WHAT YOU SHOULD DO:
Read through the data, and wherever a line holds the word "congruence", write that line out.

+--

(* ===== verification/BucketCheck.v ===== *)
(** * Applying the buckets of a history, and the check of each of them

    The database between the application of two buckets: it agrees with the
    ledger at the boundary of the buckets, except that an entry from before the
    first of them that a later bucket replaces may be missing.  In such a
    database the check of
    src/invariant/BucketListIsConsistentWithDatabase.cpp passes. *)

From stdpp Require Import prelude list gmap functions sorting.
From Stdlib Require Import ZArith Lia.
From S2P Require Import Prelude Numeric Exchange LedgerEntries Buckets BucketMerge BucketChain BucketList BucketLevels BucketSizes.
From S2P Require Import BucketListSafety BucketApply HistoryArchive ApplyBuckets.
Local Open Scope Z_scope.

Section Between.
Context (St : Z → LedgerMap) (n : Z).

(** An entry carries the number of the ledger that wrote it, and stays until the
    next change. *)
Definition stampsOk : Prop :=
  ∀ m k e, 0 ≤ m ≤ n → St m !! k = Some e →
    LedgerEntryKey e = k ∧ 1 ≤ lastModifiedLedgerSeq e ≤ m ∧ ∀ m', lastModifiedLedgerSeq e ≤ m' ≤ m → St m' !! k = Some e.

Hypothesis Hst : stampsOk.

(** After the buckets that span the ledgers after [o] up to [hi] *)
Definition between (o hi : Z) (db : LedgerMap) : Prop :=
  ∀ k, db !! k = St hi !! k ∨
       db !! k = None ∧ ∃ e, St hi !! k = Some e ∧ lastModifiedLedgerSeq e ≤ o ∧ St n !! k ≠ Some e.

Lemma between_apply v o lo hi x db :
  bodyOk v (vb x).2 → covers St True lo hi x → between o lo db → between o hi (foldl afterEntry db (vb x).2).
Proof using.
  intros Hb [_ Hc] H k. rewrite (applied_get v) by done. specialize (Hc k). unfold get in Hc.
  destruct (getEntry k (vb x).2) as [[y|y|y|y]|]; cbn in *; try done; try (left; by destruct_and?).
  rewrite Hc. apply H.
Qed.

Lemma between_end o db : between o n db → db = St n.
Proof using.
  intros H. apply map_eq. intros k. destruct (H k) as [E|(_ & e & E & _ & Hne)]; done.
Qed.

(** The entries of a ledger that were modified in a span are those of its bucket. *)
Lemma modified_in_bucket o lo hi x db k e :
  0 ≤ lo → hi ≤ n → covers St True lo hi x → between o hi db → db !! k = Some e → lo < lastModifiedLedgerSeq e →
  ∃ b, get k x = Some b ∧ entryState b = Some e.
Proof using Hst.
  intros Hlo Hhi [Hle Hc] H Ek Hlt. destruct (H k) as [E|(E & _)]; [|congruence]. rewrite Ek in E. symmetry in E.
  specialize (Hc k). rewrite E in Hc. destruct (get k x) as [[y|y|y|y]|]; cbn in *; try done.
  - destruct Hc as [[= ->] _]. by eexists.
  - destruct Hc as (_ & [= ->] & _). by eexists.
  - destruct (Hst lo k e) as (_ & Hr & _); [lia|done|]. lia.
Qed.
End Between.

(** ** The entries of a bucket against the database *)

Definition liveOf (l : list BucketEntry) : list LedgerEntry := omap entryState l.

(** A sorted body that has been applied *)
Record appliedBody (lo hi : Z) (db : LedgerMap) (l : list BucketEntry) : Prop := {
  ab_live : ∀ e, e ∈ liveOf l → lo < lastModifiedLedgerSeq e ≤ hi;
  ab_state : ∀ b, b ∈ l → db !! keyOf b = entryState b
}.

Lemma appliedBody_cons lo hi db b l : appliedBody lo hi db (b :: l) → appliedBody lo hi db l.
Proof.
  intros [H1 H2]. split; [|intros x Hx; apply H2; set_solver]. intros e He. apply H1. unfold liveOf in *. simpl.
  destruct (entryState b); [by right|done].
Qed.

Definition typeCount (t : Z) (es : list LedgerEntry) : Z := Z.of_nat (length (filter (λ e, dataType e = t) es)).

Lemma typeCount_cons t e es : typeCount t (e :: es) = (if dataType e =? t then 1 else 0) + typeCount t es.
Proof.
  unfold typeCount. rewrite filter_cons. destruct (Z.eqb_spec (dataType e) t); [rewrite decide_True by done|rewrite decide_False by done]; simpl; lia.
Qed.

Lemma checkEntries_spec lo hi db v fuel l iter prev counts :
  iterAt v l iter → bodyOk v l → appliedBody lo hi db l → (length l < fuel)%nat →
  match prev with Some p => plain p ∧ Forall (keyLt p) l | None => True end →
  ∃ counts', checkEntries fuel (lo + 1) hi db prev iter counts = Ok counts' ∧ ∀ t, counts' t = counts t + typeCount t (liveOf l).
Proof.
  revert l iter prev counts. induction fuel as [|fuel IH]; intros l iter prev counts Hat Hb Ha Hf Hp; [lia|].
  cbn [checkEntries]. rewrite (at_entry _ _ _ Hat). destruct l as [|b l]; cbn [head].
  { exists counts. split; [done|]. intros t. unfold typeCount. simpl. lia. }
  pose proof (bodyOk_cons _ _ _ Hb) as (Hb' & Hpl & Hlt). pose proof (appliedBody_cons _ _ _ _ _ Ha) as Ha'.
  destruct (next_body _ _ _ _ Hat Hb) as (it' & Hnext & Hat').
  assert ((match prev with Some p => negb (BucketEntryIdCmp p b) | None => false end) = false) as ->.
  { destruct prev as [p|]; [|done]. destruct Hp as [Hpp Hpl']. rewrite BucketEntryIdCmp_spec by done. inversion Hpl' as [|? ? Hk _]; subst.
    unfold keyLt in Hk. by rewrite (proj2 (Z.ltb_lt _ _)). }
  pose proof (ab_state _ _ _ _ Ha b ltac:(set_solver)) as Hs.
  assert (∀ e, entryState b = Some e → lo + 1 ≤ lastModifiedLedgerSeq e ≤ hi) as Hr.
  { intros e He. enough (lo < lastModifiedLedgerSeq e ≤ hi) by lia. apply (ab_live _ _ _ _ Ha). unfold liveOf. simpl. rewrite He. by left. }
  assert (∀ c, ∃ counts', (let? iter := nextEntry iter in checkEntries fuel (lo + 1) hi db (Some b) iter c) = Ok counts' ∧
    ∀ t, counts' t = c t + typeCount t (liveOf l)) as Hrest.
  { intros c. rewrite Hnext. cbn [obind]. apply IH; try done. simpl in Hf. lia. }
  destruct b as [x|x|k|m]; try done; cbn [keyOf entryState] in *.
  1,2: specialize (Hr x eq_refl); rewrite (proj2 (Z.ltb_ge _ _)), (proj2 (Z.ltb_ge hi _)), bool_decide_true by (done || lia); cbn [orb obind];
    destruct (Hrest (<[dataType x := counts (dataType x) + 1]> counts)) as (c' & Ec & Hc'); exists c'; (split; [done|]);
    intros t; rewrite Hc'; change (liveOf (_ :: l)) with (x :: liveOf l); rewrite typeCount_cons; destruct (Z.eqb_spec (dataType x) t) as [<-|Hne];
    [rewrite fn_lookup_insert; lia|rewrite fn_lookup_insert_ne by done; lia].
  rewrite bool_decide_true by done. cbn [obind]. destruct (Hrest counts) as (c' & Ec & Hc'). by exists c'.
Qed.

(** ** The counts *)

Lemma plain_live_key b e : plain b → entryState b = Some e → LedgerEntryKey e = keyOf b.
Proof. destruct b; try done; intros _ [= ->]; done. Qed.

Lemma liveOf_NoDup v l : bodyOk v l → NoDup (liveOf l).
Proof.
  intros [Hs Hp _]. unfold liveOf. induction Hs as [|b l Hs IH Hlt]; [constructor|]. inversion Hp as [|? ? Hb Hp']; subst. simpl.
  destruct (entryState b) as [e|] eqn:E; [|by apply IH]. constructor; [|by apply IH].
  intros (b' & Hin & E')%list_elem_of_omap. rewrite Forall_forall in Hlt, Hp'. specialize (Hlt b' Hin). unfold keyLt in Hlt.
  rewrite <- (plain_live_key b e Hb E), <- (plain_live_key b' e (Hp' b' Hin) E'), (cmp_refl keyCmp) in Hlt. lia.
Qed.

Section Check.
Context (St : Z → LedgerMap) (n o lo hi : Z) (x : option VB) (db : LedgerMap) (v : Z).
Hypothesis Hst : stampsOk St n.
Hypothesis Hlo : 0 ≤ lo.
Hypothesis Hhi : hi ≤ n.
Hypothesis Hcov : covers St True lo hi x.
Hypothesis Hbody : bodyOk v (vb x).2.
Hypothesis Hbet : between St n o hi db.
Hypothesis Happ : ∀ k b, get k x = Some b → db !! k = entryState b.

Lemma bucket_get b : b ∈ (vb x).2 → get (keyOf b) x = Some b.
Proof using Hbody.
  intros Hb. destruct Hbody as [Hs Hp _]. unfold get. apply getEntry_elem; try done. rewrite Forall_forall in Hp. by apply Hp.
Qed.

Lemma body_applied : appliedBody lo hi db (vb x).2.
Proof using Hcov Hbody Happ.
  split; [|intros b Hb; by apply Happ, bucket_get].
  intros e (b & Hb & E)%list_elem_of_omap. destruct Hcov as [_ Hc]. specialize (Hc (keyOf b)). rewrite (bucket_get b Hb) in Hc.
  destruct b as [y|y|y|y]; simplify_eq/=; [destruct Hc as [_ Hc]|destruct Hc as (_ & _ & Hc)]; by apply Hc.
Qed.

(** The entries modified in the span are those of the bucket. *)
Lemma modified_entries :
  filter (λ e, lo < lastModifiedLedgerSeq e ≤ hi) (snd <$> map_to_list db) ≡ₚ liveOf (vb x).2.
Proof using Hst Hlo Hhi Hcov Hbody Hbet Happ.
  assert (∀ k e, db !! k = Some e → LedgerEntryKey e = k) as Hkey.
  { intros k e E. destruct (Hbet k) as [E'|(E' & _)]; [|congruence]. rewrite E in E'. destruct Hcov as [Hle _].
    apply (Hst hi k e); [lia|done]. }
  apply NoDup_Permutation.
  - apply NoDup_filter, NoDup_fmap_2_strong; [|apply NoDup_map_to_list].
    intros [k e] [k' e'] H1%elem_of_map_to_list H2%elem_of_map_to_list. simpl. intros ->. f_equal. rewrite <- (Hkey k e' H1). by apply Hkey.
  - by apply (liveOf_NoDup v).
  - intros e. rewrite list_elem_of_filter, list_elem_of_fmap. split.
    + intros [[H1 H2] ([k e'] & -> & Hin%elem_of_map_to_list)]. simpl in *.
      destruct (modified_in_bucket St n Hst o lo hi x db k e' Hlo Hhi Hcov Hbet Hin H1) as (b & Hb & E).
      unfold get in Hb. apply getEntry_key in Hb as (Hb & _). apply list_elem_of_omap. eauto.
    + intros He. pose proof (ab_live _ _ _ _ body_applied e He) as Hr. split; [done|].
      apply list_elem_of_omap in He as (b & Hb & E). exists (keyOf b, e). split; [done|]. apply elem_of_map_to_list.
      rewrite <- E. by apply Happ, bucket_get.
Qed.

Lemma checkEntries_bucket a b it :
  iterAt v (vb x).2 it → appliedBody a b db (vb x).2 → (length (vb x).2 < length (concrete x) + 1)%nat →
  ∃ counts, checkEntries (S (length (concrete x))) (a + 1) b db None it (λ _, 0) = Ok counts ∧ ∀ t, counts t = typeCount t (liveOf (vb x).2).
Proof using Hbody.
  intros Hat Ha Hf. destruct (checkEntries_spec a b db v (S (length (concrete x))) (vb x).2 it None (λ _, 0)) as (c & E & Hc); try done; [lia|].
  exists c. split; [done|]. intros t. rewrite Hc. lia.
Qed.

(** The check of a bucket that spans ledgers *)
Lemma consistent_span it :
  lo < hi → n + 1 < 2147483648 → openBucket (concrete x) = Ok it → iterAt v (vb x).2 it →
  (length (vb x).2 < length (concrete x) + 1)%nat → consistentWithDatabase (concrete x) (lo + 1) hi db = Ok tt.
Proof using Hst Hlo Hhi Hcov Hbody Hbet Happ.
  intros Hlt Hn E Hat Hf. unfold consistentWithDatabase. rewrite E. cbn [obind].
  destruct (checkEntries_bucket lo hi it Hat body_applied Hf) as (c & -> & Hc). cbn [obind].
  unfold inclusive, newLedgerRange, assertB. rewrite (proj2 (Z.ltb_lt hi _)) by word. cbn [obind].
  rewrite (proj2 (Z.ltb_lt 0 (lo + 1))), orb_true_r by lia. cbn [obind].
  rewrite (u32_small (hi - _)) by word. rewrite u32_small by word.
  replace (forallb _ countedTypes) with true; [done|]. symmetry. apply forallb_forall. intros t _. apply Z.eqb_eq. rewrite Hc.
  unfold countObjects, rangeLimit. cbn [mFirst mCount]. rewrite u32_small by word. unfold i32.
  rewrite !(proj2 (Z.ltb_lt _ 2147483648)) by lia. unfold typeCount. rewrite <- modified_entries. rewrite list_filter_filter.
  do 2 f_equal. apply list_filter_iff. intros e. lia.
Qed.

(** The check of a bucket that spans no ledger *)
Lemma consistent_empty it :
  lo = hi → openBucket (concrete x) = Ok it → iterAt v (vb x).2 it →
  (length (vb x).2 < length (concrete x) + 1)%nat → consistentWithDatabase (concrete x) UINT32_MAX (UINT32_MAX - 1) db = Ok tt.
Proof using Hcov Hbody Happ.
  intros Heq E Hat Hf. unfold consistentWithDatabase. rewrite E. cbn [obind].
  assert (liveOf (vb x).2 = []) as Hnil.
  { destruct (liveOf (vb x).2) as [|e es] eqn:El; [done|]. pose proof (ab_live _ _ _ _ body_applied e) as H. rewrite El in H.
    specialize (H ltac:(by left)). lia. }
  destruct (checkEntries_bucket (UINT32_MAX - 1) (UINT32_MAX - 1) it Hat) as (c & Ec & Hc); [|done|].
  { split; [rewrite Hnil; intros e He; by apply elem_of_nil in He|apply body_applied]. }
  change (UINT32_MAX - 1 + 1) with UINT32_MAX in Ec. rewrite Ec. cbn [obind].
  change (inclusive UINT32_MAX (UINT32_MAX - 1)) with (Ok {| mFirst := UINT32_MAX; mCount := 0 |} : BE LedgerRange). cbn [obind].
  replace (forallb _ countedTypes) with true; [done|]. symmetry. apply forallb_forall. intros t _. apply Z.eqb_eq. rewrite Hc, Hnil.
  unfold countObjects, typeCount. simpl. change (i32 (rangeLimit _)) with (-1). change (i32 UINT32_MAX) with (-1).
  rewrite (list_filter_iff _ (λ _, False)) by lia. f_equal. induction (snd <$> map_to_list db) as [|e es IH]; [done|]. by rewrite filter_cons.
Qed.
End Check.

+--

RESULT FOR THIS EXERCISE:
  intros Hlo Hhi [Hle Hc] H Ek Hlt. destruct (H k) as [E|(E & _)]; [|congruence]. rewrite Ek in E. symmetry in E.
  { intros k e E. destruct (Hbet k) as [E'|(E' & _)]; [|congruence]. rewrite E in E'. destruct Hcov as [Hle _].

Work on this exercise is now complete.